B. Smith, restaurateur, lifestyle maven and esteemed businesswoman, has passed away at age 70, according to her husband, Dan Gasby.
MORE: Living With Alzheimer’s: B. Smith & Husband Dan Gasby Share Their Inspiring Story
Gasby announced the news of his wife’s passing in a Facebook post. “It is with great sadness that my daughter Dana and I announce the passing of my wife, Barbara Elaine Smith,” he said. “B. died peacefully Saturday, February 22, 2020, at 10:50 pm, of Early-Onset Alzheimer’s Disease in our home in Long Island, New York. She was 70.”
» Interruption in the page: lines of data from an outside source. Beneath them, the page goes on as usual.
(** * Proma runtime detection: WSL listing parser and runtime coordinator

    A shallow embedding of

    - [apps/electron/src/main/lib/wsl-detector.ts]
      ([parseWslListOutput], [detectWsl]),
    - the runtime initialisation coordinator
      ([initializeRuntime], [getRuntimeStatus], [isRuntimeInitialized],
      [reinitializeRuntime]),
    - [packages/shared/src/types/runtime.ts] (the status records),
    - [apps/electron/src/renderer/components/chat/ChatMessageItem.tsx]
      ([formatMessageTime], the updates of the attachments under edit
      and the payload built on submit),

    and, for the Node.js, Bun, Git and Git Bash detectors, which the
    coordinator imports and which are not among the sources, a model of
    what the runtime specification says of them ([SpecDetectors]),

    followed by the properties of the runtime specification that concern
    them and by further properties read off the code. *)

From Stdlib Require Import String Ascii List NArith ZArith Bool Lia DecimalPos.
Import ListNotations.

Set Implicit Arguments.

(* ================================================================== *)
(** * JavaScript strings *)
(* ================================================================== *)

(** A JavaScript string is a sequence of UTF-16 code units.  The string
    methods the detector uses ([split], [trim], [includes], [startsWith],
    [replace] with the pattern [/^\*\s*/], [split] with [/\s+/] and
    [Number.parseInt]) are all total on strings; they are embedded as
    total functions on lists of code units. *)
Module JS.

Abbreviation codeunit := N (only parsing).
Abbreviation str := (list N) (only parsing).

(** [a === b] on strings. *)
Fixpoint str_eqb (a b : str) : bool :=
  match a, b with
  | [], [] => true
  | x :: a', y :: b' => (x =? y)%N && str_eqb a' b'
  | _, _ => false
  end.

(** ** Literals

    Rocq string literals are sequences of UTF-8 bytes; [lit] decodes
    them to UTF-16 code units so that the source's literals can be
    written as they appear there. *)
Definition cont (b : N) : N := N.land b 63.

Definition surrogates (cp : N) : list codeunit :=
  let v := (cp - 65536)%N in
  [ (55296 + N.shiftr v 10)%N ; (56320 + N.land v 1023)%N ].

Fixpoint utf16 (bs : list N) : str :=
  match bs with
  | [] => []
  | b0 :: r0 =>
      if (b0 <? 128)%N then b0 :: utf16 r0
      else if (b0 <? 192)%N then 65533%N :: utf16 r0
      else if (b0 <? 224)%N then
        match r0 with
        | b1 :: r1 =>
            (N.shiftl (N.land b0 31) 6 + cont b1)%N :: utf16 r1
        | [] => [65533%N]
        end
      else if (b0 <? 240)%N then
        match r0 with
        | b1 :: b2 :: r2 =>
            (N.shiftl (N.land b0 15) 12 + N.shiftl (cont b1) 6 + cont b2)%N
              :: utf16 r2
        | _ => [65533%N]
        end
      else
        match r0 with
        | b1 :: b2 :: b3 :: r3 =>
            surrogates (N.shiftl (N.land b0 7) 18 + N.shiftl (cont b1) 12
                        + N.shiftl (cont b2) 6 + cont b3)%N
              ++ utf16 r3
        | _ => [65533%N]
        end
  end.

Definition lit (s : string) : str :=
  utf16 (map N_of_ascii (list_ascii_of_string s)).

Arguments lit : simpl never.

(** ** White space

    [String.prototype.trim] and the regular-expression class [\s] use
    the same set: WhiteSpace and LineTerminator of ECMA-262. *)
Definition isWhiteSpace (c : codeunit) : bool :=
  ((9 <=? c) && (c <=? 13) || (c =? 32) || (c =? 160) || (c =? 5760)
   || (8192 <=? c) && (c <=? 8202) || (c =? 8232) || (c =? 8233)
   || (c =? 8239) || (c =? 8287) || (c =? 12288) || (c =? 65279))%N.

Fixpoint dropWhile (p : codeunit -> bool) (s : str) : str :=
  match s with
  | [] => []
  | c :: s' => if p c then dropWhile p s' else s
  end.

Definition trimStart (s : str) : str := dropWhile isWhiteSpace s.
Definition trimEnd (s : str) : str := rev (dropWhile isWhiteSpace (rev s)).

(** [s.trim()] *)
Definition trim (s : str) : str := trimEnd (trimStart s).

(** [s.split(sep)] for a separator of one code unit. *)
Fixpoint splitOn (sep : codeunit) (cur : str) (s : str) : list str :=
  match s with
  | [] => [cur]
  | c :: s' =>
      if (c =? sep)%N then cur :: splitOn sep [] s'
      else splitOn sep (cur ++ [c]) s'
  end.

Definition split (s : str) (sep : codeunit) : list str := splitOn sep [] s.

(** [s.startsWith(p)] *)
Fixpoint startsWith (s p : str) : bool :=
  match p, s with
  | [], _ => true
  | _ :: _, [] => false
  | x :: p', c :: s' => (c =? x)%N && startsWith s' p'
  end.

(** [s.includes(p)] *)
Fixpoint includes (s p : str) : bool :=
  startsWith s p ||
  match s with
  | [] => false
  | _ :: s' => includes s' p
  end.

(** [s.replace(/^\*\s*/, '')]: the pattern is anchored at the start,
    matches one asterisk and the longest run of white space after it. *)
Definition replaceDefaultMarker (s : str) : str :=
  match s with
  | c :: s' => if (c =? 42)%N then dropWhile isWhiteSpace s' else s
  | [] => []
  end.

(** [s.split(/\s+/)]: the separators are the maximal runs of white
    space; a run at either end leaves an empty string there, and the
    empty string splits into one empty string. *)
Fixpoint splitWs (cur : str) (inRun : bool) (s : str) : list str :=
  match s with
  | [] => [cur]
  | c :: s' =>
      if isWhiteSpace c
      then if inRun then splitWs [] true s' else cur :: splitWs [] true s'
      else splitWs (cur ++ [c]) false s'
  end.

Definition splitWhitespace (s : str) : list str := splitWs [] false s.

(** ** Numbers

    [Number.parseInt(s, 10)]: leading white space is skipped, an
    optional sign is read, then the longest prefix of decimal digits;
    no digit gives NaN. *)
Inductive number : Type :=
| NaN : number
| Num : Z -> number.

Definition isDigit (c : codeunit) : bool := ((48 <=? c) && (c <=? 57))%N.

Fixpoint digits (acc : option Z) (s : str) : option Z :=
  match s with
  | c :: s' =>
      if isDigit c
      then digits (Some (10 * match acc with Some a => a | None => 0 end
                         + Z.of_N (c - 48))%Z) s'
      else acc
  | [] => acc
  end.

Definition parseInt10 (s : str) : number :=
  let s1 := trimStart s in
  let '(neg, s2) :=
    match s1 with
    | c :: s' =>
        if (c =? 45)%N then (true, s')
        else if (c =? 43)%N then (false, s')
        else (false, s1)
    | [] => (false, s1)
    end in
  match digits None s2 with
  | Some z => Num (if neg then (- z)%Z else z)
  | None => NaN
  end.

(** Truthiness of a string: every string but the empty one. *)
Definition truthy (s : str) : bool :=
  match s with [] => false | _ :: _ => true end.

(** ** Substrings *)

(** [p] occurs in [s] as a contiguous substring. *)
Definition infix (p s : str) : Prop := exists a b, s = a ++ p ++ b.

(** No code unit of [p] is white space. *)
Definition noWhiteSpace (p : str) : bool :=
  forallb (fun c => negb (isWhiteSpace c)) p.

End JS.

Notation "'js' s" := (JS.lit s%string) (at level 9, s at level 0, only parsing).

(* ================================================================== *)
(** * Exceptions and awaited calls *)
(* ================================================================== *)

(** A thrown value is an [Error] object carrying a message, or some other
    value, of which only its [String(...)] conversion is observed. *)
Inductive exn : Type :=
| ErrorObject (message : JS.str)
| OtherValue (asString : JS.str).

(** The outcome of a call (or of an awaited promise): a value, or an
    exception. *)
Inductive outcome (A : Type) : Type :=
| Returned (a : A)
| Thrown (e : exn).

Arguments Returned {A} a.
Arguments Thrown {A} e.

(* ================================================================== *)
(** * [packages/shared/src/types/runtime.ts] *)
(* ================================================================== *)

Module BunRuntimeStatus.
Inductive source_t : Type := system | bundled | vendor.
Record t : Type := mk
  { available : bool;
    path : option JS.str;
    version : option JS.str;
    source : option source_t;
    error : option JS.str }.
End BunRuntimeStatus.
(** One right shift halves a non-negative significand. *)
Lemma shr_1_m (mrs : shr_record) :
  0 <= shr_m mrs -> shr_m (shr_1 mrs) = shr_m mrs / 2.
Proof.
  destruct mrs as [m r s]; cbn [shr_m]; intros Hm.
  destruct m as [|p|p]; [reflexivity| |lia].
  destruct p as [p|p|]; cbn [shr_1 shr_m].
  - apply Z.div_unique with 1; lia.
  - apply Z.div_unique with 0; lia.
  - reflexivity.
Qed.

Lemma iter_shr_1_m (p : positive) (mrs : shr_record) :
  0 <= shr_m mrs -> shr_m (iter_pos shr_1 p mrs) = shr_m mrs / 2 ^ Zpos p.
Proof.
  revert mrs. induction p as [p IH|p IH|]; intros mrs Hm; cbn [iter_pos].
  - assert (H1 : 0 <= shr_m (shr_1 mrs))
      by (rewrite shr_1_m by lia; apply Z.div_pos; lia).
    assert (H2 : 0 <= shr_m (iter_pos shr_1 p (shr_1 mrs)))
      by (rewrite IH by lia; apply Z.div_pos; lia).
    rewrite IH, IH, shr_1_m by lia.
    rewrite !Z.div_div by lia.
    f_equal. replace (Zpos p~1) with (1 + Zpos p + Zpos p) by lia.
    rewrite !Z.pow_add_r by lia. lia.
  - assert (H2 : 0 <= shr_m (iter_pos shr_1 p mrs))
      by (rewrite IH by lia; apply Z.div_pos; lia).
    rewrite IH, IH by lia.
    rewrite !Z.div_div by lia.
    f_equal. replace (Zpos p~0) with (Zpos p + Zpos p) by lia.
    rewrite !Z.pow_add_r by lia. lia.
  - rewrite shr_1_m by lia. reflexivity.
Qed.

Lemma shr_m_shr (mrs : shr_record) (e n : Z) :
  0 <= shr_m mrs ->
  shr_m (fst (shr mrs e n)) = shr_m mrs / 2 ^ Z.max n 0 /\
  snd (shr mrs e n) = e + Z.max n 0.
Proof.
  intros Hm. destruct n as [|p|p]; cbn [shr fst snd].
  - simpl. rewrite Z.div_1_r. lia.
  - rewrite iter_shr_1_m by lia.
    replace (Z.max (Zpos p) 0) with (Zpos p) by lia. lia.
  - replace (Z.max (Zneg p) 0) with 0 by lia. simpl. rewrite Z.div_1_r. lia.
Qed.

Lemma shr_m_record_of_loc (m : Z) (l : location) : shr_m (shr_record_of_loc m l) = m.
Proof. destruct l as [|[]]; reflexivity. Qed.

Lemma round_nearest_even_ge (mx : Z) (lx : location) : mx <= round_nearest_even mx lx.
Proof.
  destruct lx as [|[]]; cbn [round_nearest_even]; try lia.
  destruct (Z.even mx); lia.
Qed.
Lemma defaults_vendor_config_missing o :
  vendor_config_missing (defaults o) ↔ vendor_config_missing o.
Proof.
  unfold vendor_config_missing.
  destruct (defaults_fields o) as (_ & _ & -> & -> & _). done.
Qed.

Lemma with_vendor_headers_fields o :
  same_connection o (with_vendor_headers o) ∧
  Compression (with_vendor_headers o) = Compression o ∧
  ServiceAddress (with_vendor_headers o) = ServiceAddress o ∧
  Dialect (with_vendor_headers o) = Dialect o ∧
  ClientConfig (with_vendor_headers o) = ClientConfig o.
Proof.
  unfold with_vendor_headers, same_connection.
  destruct (bool_decide (Dialect o = coralogixDialect)); [|done].
  destruct (coralogix o); done.
Qed.

Lemma with_vendor_headers_Headers o :
  Headers (with_vendor_headers o) =
    if bool_decide (Dialect o = coralogixDialect) then
      match coralogix o with
      | Some c => Some (vendor_headers c (Headers o))
      | None => Headers o
      end
    else Headers o.
Proof.
  unfold with_vendor_headers.
  destruct (bool_decide (Dialect o = coralogixDialect)); [|done].
  destruct (coralogix o); done.
Qed.

Lemma established_fields o c cc :
  metricsConverter (established o c cc) = Some c ∧
  grpcClientConn (established o c cc) = Some cc ∧
  metricsServiceClient (established o c cc) = Some (NewClient cc) ∧
  Headers (established o c cc) = Headers o ∧
  Compression (established o c cc) = Compression o ∧
  ServiceAddress (established o c cc) = ServiceAddress o.
Proof.
  unfold established. cbn.
  destruct (bool_decide (Compression o ≠ "") && bool_decide (Compression o ≠ "none"));
    done.
Qed.

Lemma established_callOptions o c cc :
  callOptions (established o c cc) =
    if bool_decide (Compression o ≠ "") && bool_decide (Compression o ≠ "none")
    then callOptions o ++ [UseCompressor (Compression o)]
    else callOptions o.
Proof.
  unfold established. cbn.
  destruct (bool_decide (Compression o ≠ "") && bool_decide (Compression o ≠ "none"));
    done.
Qed.

Lemma same_connection_trans o1 o2 o3 :
  same_connection o1 o2 → same_connection o2 o3 → same_connection o1 o3.
Proof.
  unfold same_connection. intros (-> & -> & -> & ->) (-> & -> & -> & ->). done.
Qed.

Lemma same_connection_configured o :
  same_connection o (with_vendor_headers (defaults o)).
Proof.
  eapply same_connection_trans;
    [apply defaults_fields | apply with_vendor_headers_fields].
Qed.

(** A [Connect] that does not return nil leaves the connection fields
    as they were. *)
Lemma Connect_frame env w w' r :
  Connect env w = (w', r) → r ≠ Done tt → same_connection (self w) (self w').
Proof.
  rewrite Connect_run. cbn zeta. intros Hrun Hr.
  destruct (decide _) as [Hm|Hm].
  { simplify_eq. cbn. apply defaults_fields. }
  destruct (NewLineProtocolToOtelMetrics env _) as [c|e];
    [|simplify_eq; apply same_connection_configured].
  destruct (TLSConfig env _) as [t|e];
    [|simplify_eq; apply same_connection_configured].
  destruct (grpc_Dial env _ _) as [cc|e];
    [simplify_eq|simplify_eq; apply same_connection_configured].
Qed.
Smith’s husband also thanked the physicians and caregivers who assisted his wife through her battle with Alzheimer’s disease. “Thank you to Dr. Sam Gandy, East End Hospice, and additional caregivers who helped us make B. comfortable in her final days, Gasby wrote. “Thank you to all the friends and fans who supported B. and our family during her journey. Thank you to everyone for respecting our privacy during this agonizing time.”
Smith, who began her career as a model in the 1960s and was the first Black woman to grace the cover of Mademoiselle in 1976, became a lifestyle maven, a businesswoman and a restaurateur with restaurants in New York, as well as, Washington D.C. She has also written three cookbooks, B. Smith Cooks Southern Style, B. Smith’s Entertaining and Cooking for Friends, B. Smith’s Rituals and Celebrations. The D.C. and Sag Harbor and New York City locations have since closed its’ doors.
Smith was diagnosed with Alzheimer’s disease in 2013. Following Smith’s diagnosis, she and her husband wrote about their experience battling with the disease in the New York Times best-selling book, Before I Forget: Love, Hope, Help, and Acceptance in Our Fight Against Alzheimer’s.
Alzheimer’s disease is an “irreversible, progressive brain disorder that slowly destroys memory and thinking skills and, eventually, the ability to carry out the simplest tasks,” according to the National Institute on Aging. It’s not unusual for someone suffering from the disease to walk out of their home and get lost in familiar surroundings.
An estimated 5.7 million people in the United States live with Alzheimer’s. “What may surprise many is that African Americans … are far more likely to be afflicted with Alzheimer’s or dementia than whites,” USA Today reported in January.
The passing of the successful and revered businesswoman has affected many, as they have taken to social media to pay tribute to her life.
Al Roker tweeted, “We lost legendary fashion model, chef, restaurateur, lifestyle icon and magazine publisher, B Smith today. 70 years old, she and her husband, Dan Gasby were at the forefront of #alzheimers #research for people of color. Love to them and daughter, Dana. #bsmithwithstyle.”
Tamron Hall also wrote:
The couple spoke with NewsOne Now in 2016 and shared how life with the disease has been a challenge for them.
Before the diagnosis, Dan Gasby told Roland Martin, “We had everything. We didn’t need anything. We had come from nothing, made something, and our world was perfect. I could look across the room and talk to her with my eyes, we could walk into a room and light it up, light each other up, light the audience up, or in a restaurant make people feel at home,” Gasby said.
He continued by explaining how they came to discover the beginning stages of Alzheimer’s, calling it “little signs of difference.” Gasby continued, “There were outbursts of outrage about something that didn’t seem to be necessary, or repeating of a question more than one time and in rapid succession — or asking for something that was no longer there or no longer realizable.”
Smith spoke with CBS News in 2014, and revealed that prior to being diagnosed, she knew something was wrong. “I don’t know how long it was, but I guess I would say it was maybe two or three years,” she said at the time. “And I would sing sad songs: ‘You’ve abandoned me. Love don’t live here.'”
Smith said she would repeat things, or be nonresponsive to questions, for nearly four years. She then sought an opinion from a team of experts at Mount Sinai Hospital in New York. Tests and a scan of her brain was conducted, determining that “ability to think and remember were abnormal,” according to CBS News.